Instructions to follow: An exact reproduction of every record is required.

(Data shown)

Lemma stateless_py_item v k : stateless (py_item v k).
Proof.
  destruct v; simpl; try apply stateless_raise.
  destruct (assoc k fields); apply stateless_ret || apply stateless_raise.
Qed.

Lemma stateless_py_iter v : stateless (py_iter v).
Proof. destruct v; apply stateless_ret || apply stateless_raise. Qed.

Lemma stateless_response_json r : stateless (response_json r).
Proof.
  unfold response_json. destruct (json_body r) as [ex|v];
    [apply stateless_throw | apply stateless_ret].
Qed.

Lemma stateless_requests_get u t r : stateless (requests_get u t r).
Proof.
  apply stateless_bind; [apply stateless_emit|]. intros _.
  destruct r as [x|ex]; [apply stateless_ret | apply stateless_throw].
Qed.

Lemma stateless_py_listcomp {B} keep (f : json -> M B) l :
  (forall x, stateless (keep x)) -> (forall x, stateless (f x)) ->
  stateless (py_listcomp keep f l).
Proof.
  intros Hk Hf. induction l as [|x l IH]; simpl; [apply stateless_ret|].
  apply stateless_bind; [done|]. intros [|]; [|done].
  apply stateless_bind; [done|]. intros y.
  apply stateless_bind; [done|]. intros r. apply stateless_ret.
Qed.

Lemma stateless_py_next test l :
  (forall x, stateless (test x)) -> stateless (py_next test l).
Proof.
  intros Ht. induction l as [|x l IH]; simpl; [apply stateless_ret|].
  apply stateless_bind; [done|]. intros [|]; [apply stateless_ret | done].
Qed.

Lemma returns_ret {A} (a : A) : returns (ret a).
Proof. by exists a, []. Qed.

Lemma returns_emit ev : returns (emit ev).
Proof. by exists tt, [ev]. Qed.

(End Data shown)

Final answer:
Lemma stateless_py_item v k : stateless (py_item v k).
Proof.
  destruct v; simpl; try apply stateless_raise.
  destruct (assoc k fields); apply stateless_ret || apply stateless_raise.
Qed.

Lemma stateless_py_iter v : stateless (py_iter v).
Proof. destruct v; apply stateless_ret || apply stateless_raise. Qed.

Lemma stateless_response_json r : stateless (response_json r).
Proof.
  unfold response_json. destruct (json_body r) as [ex|v];
    [apply stateless_throw | apply stateless_ret].
Qed.

Lemma stateless_requests_get u t r : stateless (requests_get u t r).
Proof.
  apply stateless_bind; [apply stateless_emit|]. intros _.
  destruct r as [x|ex]; [apply stateless_ret | apply stateless_throw].
Qed.

Lemma stateless_py_listcomp {B} keep (f : json -> M B) l :
  (forall x, stateless (keep x)) -> (forall x, stateless (f x)) ->
  stateless (py_listcomp keep f l).
Proof.
  intros Hk Hf. induction l as [|x l IH]; simpl; [apply stateless_ret|].
  apply stateless_bind; [done|]. intros [|]; [|done].
  apply stateless_bind; [done|]. intros y.
  apply stateless_bind; [done|]. intros r. apply stateless_ret.
Qed.

Lemma stateless_py_next test l :
  (forall x, stateless (test x)) -> stateless (py_next test l).
Proof.
  intros Ht. induction l as [|x l IH]; simpl; [apply stateless_ret|].
  apply stateless_bind; [done|]. intros [|]; [apply stateless_ret | done].
Qed.

Lemma returns_ret {A} (a : A) : returns (ret a).
Proof. by exists a, []. Qed.

Lemma returns_emit ev : returns (emit ev).
Proof. by exists tt, [ev]. Qed.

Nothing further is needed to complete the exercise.